The issue is that we don’t actually know the hidden states, so we also need to compute the probability that the hidden states were indeed hot hot cold which is given by : \(P(\text{hot hot cold}) = P(\text{start} \rightarrow \text{hot}) \times P(\text{hot} \rightarrow \text{hot}) \times P(\text{hot} \rightarrow \text{cold})\) \(P(\text{hot hot cold}) = P(\text{hot} \vert \text{start})\times P(\text{hot} \vert \text{hot}) \times P(\text{cold} \vert \text{hot})\) \(P(\text{hot hot cold}) = 0.8 \times 0.6 \times 0.4 = 0.192\)

If we piece everything together, we get can compute the joint probability of the observation sequence and the hidden states: \(P(3, 1, 3, \text{hot hot cold}) = P(3, 1, 3 \vert \text{hot hot cold}) \times P(\text{hot hot cold}) = 0.008 \times 0.192 = 0.001536\)

hmchain
The joint probability of the observation sequence and the hidden states graphically

In general, for an observation sequence \(O\) and a list of hidden states \(Q\), the joint probability is given by: \(P(O, Q) = P(O \vert Q) \times P(Q) = \prod_{t=1}^{T} P(O_{t} \vert Q_{t}) \times \prod_{t=1}^{T} P(Q_{t} \vert Q_{t-1})\)

That’s cool, but that’s only for one possible sequence of hidden states.
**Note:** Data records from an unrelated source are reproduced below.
Lemma s3_backend_requests_witness :
  let q := signed_request (w_backend true) (w_target true) (bs "PUT") (hexSHA256 (bs "hi")) w_now in
  verifySigV4Signature (w_now + 1) q (h_get q (bs "Authorization")) (bs "secret") = true
  ∧ s3blob_put w_url_parse w_url_String (w_service 200) (w_backend true) w_now w_digest (reader_of (bs "hi")) [] = (Ok tt, [(q, bs "hi")])
  ∧ (s3blob_get w_url_parse w_url_String (w_service 200) (w_backend true) w_now w_digest []).1 = Ok (bs "out")
  ∧ (s3blob_delete w_url_parse w_url_String (w_service 503) (w_backend true) w_now w_digest []).1 = Err (Errno EIO).
Proof.
  intros q. assert (digest_name w_digest) as Hd by (split; [apply (bool_decide_unpack _); vm_compute; exact I|reflexivity]).
  destruct (s3_backend_requests w_url_parse w_url_String (w_service 200) (w_backend true) (w_target true) w_now w_digest [] Hd (w_reaches true))
    as (Hacc & Hput & _ & Hget & _).
  destruct (s3_backend_requests w_url_parse w_url_String (w_service 503) (w_backend true) (w_target true) w_now w_digest [] Hd (w_reaches true))
    as (_ & _ & _ & _ & Hdel).
  split_and!.
  - exact (proj1 (Hacc (bs "PUT") (bs "hi") (w_now + 1) ltac:(vm_compute; reflexivity))).
  - exact (Hput (reader_of (bs "hi")) (bs "hi") eq_refl ltac:(vm_compute; discriminate)).
  - rewrite Hget. reflexivity.
  - rewrite Hdel. reflexivity.
Defined.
We need to compute this for all possible sequences and sum them up to get the actual likelihood of the observation sequence: \(P(O) = \sum_{Q} P(O, Q) = \sum{Q} P(O \vert Q) \times P(Q)\)
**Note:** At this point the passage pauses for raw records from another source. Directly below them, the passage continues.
(* ===== verification/Factory.v ===== *)
(** * Construction of a store (src/src/storage/factory.go)

    Which backend the configuration selects, what it is wrapped in, which
    durability barrier guards its writes and which background loops start.  The
    outcomes of the constructors that touch the disk are arguments; a backend is
    described by what it was built from.  [SetSyncEnabled] and [DurabilityOps]
    are optional methods in the source: a backend without them is left alone. *)
From S2P Require Import Prelude GoText Hashes Paths LocalStore Durability Crypto Adaptive MomoFs Config S3Blob.
Open Scope Z_scope.

Inductive backend :=
  | LocalBackend (base : bytes) (syncEnabled : bool)
  | S3Backend (s : S3BlobStore)
  | RawBackend
  | VolumeBackend (dir : bytes) (maxSize : Z)
  | AdaptiveBackend (dir : bytes) (maxSize : Z) (base : bytes) (threshold : Z)
  | EncryptedBackend (c : Cipher) (inner : backend).

(** The methods of local_blobstore.go that encrypted_blobstore.go forwards. *)
Fixpoint SetSyncEnabled (on : bool) (b : backend) : backend :=
  match b with
  | LocalBackend base _ => LocalBackend base on
  | EncryptedBackend c inner => EncryptedBackend c (SetSyncEnabled on inner)
  | _ => b
  end.

(** The directory a [SyncBlob] of the backend reaches, if any. *)
Fixpoint durability_ops (b : backend) : option bytes :=
  match b with
  | LocalBackend base _ => Some base
  | EncryptedBackend _ inner => durability_ops inner
  | _ => None
  end.

Definition durabilityRegistry (name : bytes) : option DurabilityMode :=
  if decide (name = DurabilityNameFSync) then Some DurabilityFSync
  else if decide (name = DurabilityNameGroupCommit) then Some DurabilityGroupCommit
  else if decide (name = DurabilityNameNone) then Some DurabilityNone
  else None.

(** A store as it was built, with the settings of its loops, in nanoseconds. *)
Record built_store := mkBuilt {
  b_blobs : backend; b_barrier : DurabilityMode;
  b_gc : Z; b_retention : Z; b_scrub : Z; b_verify : bool
}.
Inductive built :=
  | Built (s : built_store)
  | Failed (e : error) (closed : list backend)
  | Panicked.

Definition volumeDir (data : bytes) : bytes := path_join data (bs "volumes").

Section Construction.
Variable url_parse : bytes → option URL.
(** What the disk answers: the error of each constructor, if any. *)
Variables new_local new_raw new_volume new_cas : option error.

Definition constructed (e : option error) (b : backend) : result backend := match e with None => Ok b | Some e => Err e end.

(** The switch over the backends, with the backends it closed. *)
Definition selectBackend (cfg : ConfigurationStorage) (data : bytes) : result backend * list backend :=
  let name := Backend cfg in
  let volume := VolumeBackend (volumeDir data) (VolumeSize cfg) in
  if decide (name = [] ∨ name = BackendLocal ∨ name = BackendNFS) then (constructed new_local (LocalBackend data true), [])
  else if decide (name = BackendS3) then (let! s := NewS3BlobStore url_parse cfg in Ok (S3Backend s), [])
  else if decide (name = BackendRaw) then (constructed new_raw RawBackend, [])
  else if decide (name = BackendVolume) then (constructed new_volume volume, [])
  else if decide (name = BackendAdaptive) then
    match new_volume with
    | Some e => (Err e, [])
    | None =>
        match new_local with
        | Some e => (Err e, [volume])
        | None =>
            (Ok (AdaptiveBackend (volumeDir data) (VolumeSize cfg) data
                   (if AdaptiveThreshold cfg <=? 0 then DefaultAdaptiveThreshold else AdaptiveThreshold cfg)), [])
        end
    end
  else (einval, []).

Definition seconds (n dflt : Z) : Z := let t := int64 (n * 10 ^ 9) in if t <=? 0 then dflt * 10 ^ 9 else t.

Definition buildCAS (cfg : ConfigurationStorage) (data encKeyHex : bytes) : built :=
  match selectBackend cfg data with
  | (Err e, closed) => Failed e closed
  | (Ok blobs, _) =>
      let wrapped := match encKeyHex with
                     | [] => Ok blobs
                     | _ => let! c := NewCipherFromHex encKeyHex in Ok (EncryptedBackend c blobs)
                     end in
      match wrapped with
      | Err e => Failed e [blobs]
      | Ok blobs =>
          let durabilityName := if decide (SDurability cfg = []) then DurabilityNameFSync else SDurability cfg in
          let blobs := SetSyncEnabled false blobs in
          match new_cas with
          | Some e => Failed e []
          | None =>
              match durabilityRegistry durabilityName with
              | None => Panicked
              | Some mode =>
                  Built (mkBuilt blobs mode (seconds (GCInterval cfg) 300) (seconds (TombstoneRetention cfg) 86400)
                           (seconds (ScrubInterval cfg) 3600) (SVerifyOnRead cfg))
              end
          end
      end
  end.

Definition NewStore : ConfigurationStorage → bytes → bytes → built := buildCAS.

Record RebuildConfig := mkRebuild { RC_Interval : Z; RC_Workers : Z; RC_Target : Z; RC_DegradedRead : bool }.

(** The store and the rebuild loop it starts; [src] tells whether there is a source of
    peers. *)
Definition NewStoreWithRebuild (cfg : ConfigurationStorage) (data encKeyHex : bytes) (src : bool) (target : Z)
    : built * option RebuildConfig :=
  match buildCAS cfg data encKeyHex with
  | Built s =>
      (Built s, if src && (0 <? target)
                then Some (mkRebuild (int64 (RebuildInterval cfg * 10 ^ 9)) (RebuildWorkers cfg) target (DegradedRead cfg)) else None)
  | r => (r, None)
  end.

(** * Theorems *)

Lemma seconds_positive n d : 0 < d → 0 < seconds n d.
Proof. intros Hd. unfold seconds. destruct (Z.leb_spec (int64 (n * 10 ^ 9)) 0); lia. Qed.

Lemma storageDurabilityNames_known name : name ∈ storageDurabilityNames → is_Some (durabilityRegistry name).
Proof. unfold storageDurabilityNames. rewrite !elem_of_cons, elem_of_nil. intros Hin. unfold durabilityRegistry. repeat case_decide; eauto. tauto. Qed.

Lemma registry_fsync name : durabilityRegistry name = Some DurabilityFSync → name = DurabilityNameFSync.
Proof. unfold durabilityRegistry. by repeat case_decide. Qed.

Lemma SetSyncEnabled_idemp b : SetSyncEnabled false (SetSyncEnabled false b) = SetSyncEnabled false b.
Proof. induction b; cbn; congruence. Qed.

Lemma selectBackend_supported cfg data :
  Backend cfg ∈ backends → new_local = None → new_raw = None → new_volume = None →
  (Backend cfg = BackendS3 → is_ok (NewS3BlobStore url_parse cfg) = true) → ∃ b, (selectBackend cfg data).1 = Ok b.
Proof.
  intros Hin Hl Hr Hv Hs3. unfold selectBackend, constructed. rewrite Hl, Hr, Hv.
  repeat case_decide; cbn; eauto.
  - destruct (NewS3BlobStore url_parse cfg); [eauto|]. assert (false = true) by (by apply Hs3). done.
  - exfalso. unfold backends in Hin. rewrite !elem_of_cons in Hin. destruct Hin as [?|[?|[?|[?|[?|[?|?%elem_of_nil]]]]]]; tauto.
Qed.


(** A store is built for every configuration the loader accepts whenever the
    constructors it needs succeed: no accepted backend is unsupported and no accepted
    durability name is unknown; the loops have positive periods and per-blob
    syncing is left to the barrier. *)
Theorem accepted_config_builds cfg data encKeyHex :
  storage_ok cfg → new_local = None → new_raw = None → new_volume = None → new_cas = None →
  (Backend cfg = BackendS3 → is_ok (NewS3BlobStore url_parse cfg) = true) →
  (encKeyHex = [] ∨ is_ok (NewCipherFromHex encKeyHex) = true) →
  ∃ s, buildCAS cfg data encKeyHex = Built s
  ∧ 0 < b_gc s ∧ 0 < b_retention s ∧ 0 < b_scrub s
  ∧ (b_barrier s = DurabilityFSync ↔ SDurability cfg = [] ∨ SDurability cfg = DurabilityNameFSync)
  ∧ SetSyncEnabled false (b_blobs s) = b_blobs s.
Proof.
  intros Hok Hl Hr Hv Hc Hs3 Henc. unfold buildCAS.
  destruct (selectBackend_supported cfg data (so_backend _ Hok) Hl Hr Hv Hs3) as [b Eb].
  destruct (selectBackend cfg data) as [res closed]. cbn in Eb. subst res. rewrite Hc.
  set (name := if decide (SDurability cfg = []) then _ else _).
  assert (is_Some (durabilityRegistry name)) as [mode Em].
  { unfold name. case_decide; [by eexists|]. apply storageDurabilityNames_known. by destruct (so_durability _ Hok). }
  assert (mode = DurabilityFSync ↔ SDurability cfg = [] ∨ SDurability cfg = DurabilityNameFSync) as Hmode.
  { split.
    - intros ->. apply registry_fsync in Em. unfold name in Em. case_decide; auto.
    - intros [E|E]; unfold name in Em; rewrite E in Em; vm_compute in Em; congruence. }
  assert (∃ blobs, match encKeyHex with [] => Ok b | _ => let! c := NewCipherFromHex encKeyHex in Ok (EncryptedBackend c b) end = Ok blobs)
    as [blobs ->].
  { destruct Henc as [-> | Henc]; [by eexists|]. destruct encKeyHex; [by eexists|]. destruct (NewCipherFromHex _); [by eexists|done]. }
  rewrite Em. eexists. split; [reflexivity|]. cbn [b_gc b_retention b_scrub b_barrier b_blobs].
  split; [by apply seconds_positive|]. split; [by apply seconds_positive|]. split; [by apply seconds_positive|].
  split; [exact Hmode|apply SetSyncEnabled_idemp].
Qed.
End Construction.

(** ** The blob half of a write *)

(** [Commit] of the barrier the store was built with, over the directory. *)
Definition barrier_Commit (s : built_store) (o : os) (fs : files) (hash : bytes) : result unit * files :=
  let ops {A : Type} (f : A) : option A := (λ _, f) <$> durability_ops (b_blobs s) in
  match b_barrier s with
  | DurabilityFSync => fsync_Commit (ops (SyncBlob o)) fs hash
  | DurabilityGroupCommit => let '(r, (_, fs)) := group_Commit (ops (SyncDir o)) newGroupCommitBarrier fs hash in (r, fs)
  | DurabilityNone => none_Commit fs hash
  end.

(** What [PutWithMetadata] does with new content on the directory backend before it
    touches the metadata: [PutBlob], then the barrier; an error of either is the
    caller's. *)
Definition write_blob (s : built_store) (sync : bool) (o : os) (fs : files) (hash : bytes) (content : reader) : result unit * files :=
  match local_put o sync hash content with
  | (Err e, ops) => (Err e, run_ops fs ops)
  | (Ok _, ops) => barrier_Commit s o (run_ops fs ops) hash
  end.


(** ** Examples *)
Definition w_build (backend : bytes) : built :=
  let c := defaultStorageConfig in
  buildCAS (λ _, None) None None None None
    (mkStorage backend (GCInterval c) (TombstoneRetention c) (ScrubInterval c) (SVerifyOnRead c) (RebuildInterval c) (DegradedRead c)
       (RebuildWorkers c) (SDurability c) (AdaptiveThreshold c) (VolumeSize c) [] [] [] [] [] [] [] false false []) (bs "/data") [].

(** With the raw backend the fsync barrier has nothing to sync. *)
Example raw_barrier_empty :
  ∃ s, w_build BackendRaw = Built s ∧ b_barrier s = DurabilityFSync ∧ durability_ops (b_blobs s) = None.
Proof. eexists. split; [vm_compute; reflexivity|by split]. Qed.


(** With the group commit, which syncs the directory only, the same write can lose its
    content. *)
Example group_commit_not_durable :
  let s := mkBuilt (LocalBackend (bs "/data") false) DurabilityGroupCommit 1 1 1 true in
  let w := write_blob s false lo_os ∅ lo_key (reader_of lo_body) in
  w.1 = Ok tt ∧ (fsynced <$> w.2 !! blobPath lo_key) = Some false.
Proof. vm_compute. split; reflexivity. Qed.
For us : \(P(313) = P(313, \text{cold, cold, cold}) + \dots + P(313, \text{hot, hot, cold}) + \dots + P(313, \text{hot, hot, hot})\)

hmchain

Let’s do it in Python:


pi = np.array([0.2, 0.8])  # Initial state probability distribution

# 2 x 2 matrix because we have 2 states (1st state Cold, 2nd Hot)
A = np.array([[0.5, 0.5], 
              [0.4, 0.6]])  # Transition probabilities

O = [3, 1, 3]  # Observation sequence

# 2 x 3 matrix because we have 2 states and 3 possible observations encoded as 1, 2, 3 (number of icecreams)
B = np.array([[0.5, 0.4, 0.1], 
              [0.2, 0.4, 0.4]])  # Emission probabilities


import itertools
def naive_approach(pi, O, A, B):
    """
    pi: Initial state proability distribution (N)
    O: Observation sequence (length T)
    A: Transition probability matrix (N x N)
    B: Emission probability matrix (N x T)
    
    Enumerate all possible state sequences and compute the total probability 
    by summing the probabilities of each sequence
    """
    N = len(A)       # Number of states
    T = len(O)       # Length of observation sequence
    total_prob = 0
    # Enumerate all possible state sequences
    for state_seq in itertools.product(range(N), repeat=T):
        seq_prob = pi[state_seq[0]]  # Initial state probability
        # Probability of state transitions given by our transition matrix A
        for t in range(1, len(O)):
            seq_prob *= A[state_seq[t-1], state_seq[t]]
        # Probability of emissions given by our emission matrix B
        for t in range(T):
            seq_prob *= B[state_seq[t], O[t]-1]
        total_prob += seq_prob
    return total_prob

# naive_approach(A, B, pi, O)
# >> 0.0285

For long sequences, this approach is not feasible but smart people came up with the Forward Algorithm

Forward Algorithm

The forward algorithm is a dynamic programming algorithm, that is, an algorithm that uses a table to store intermediate values as it builds up the final probability of the observation sequence.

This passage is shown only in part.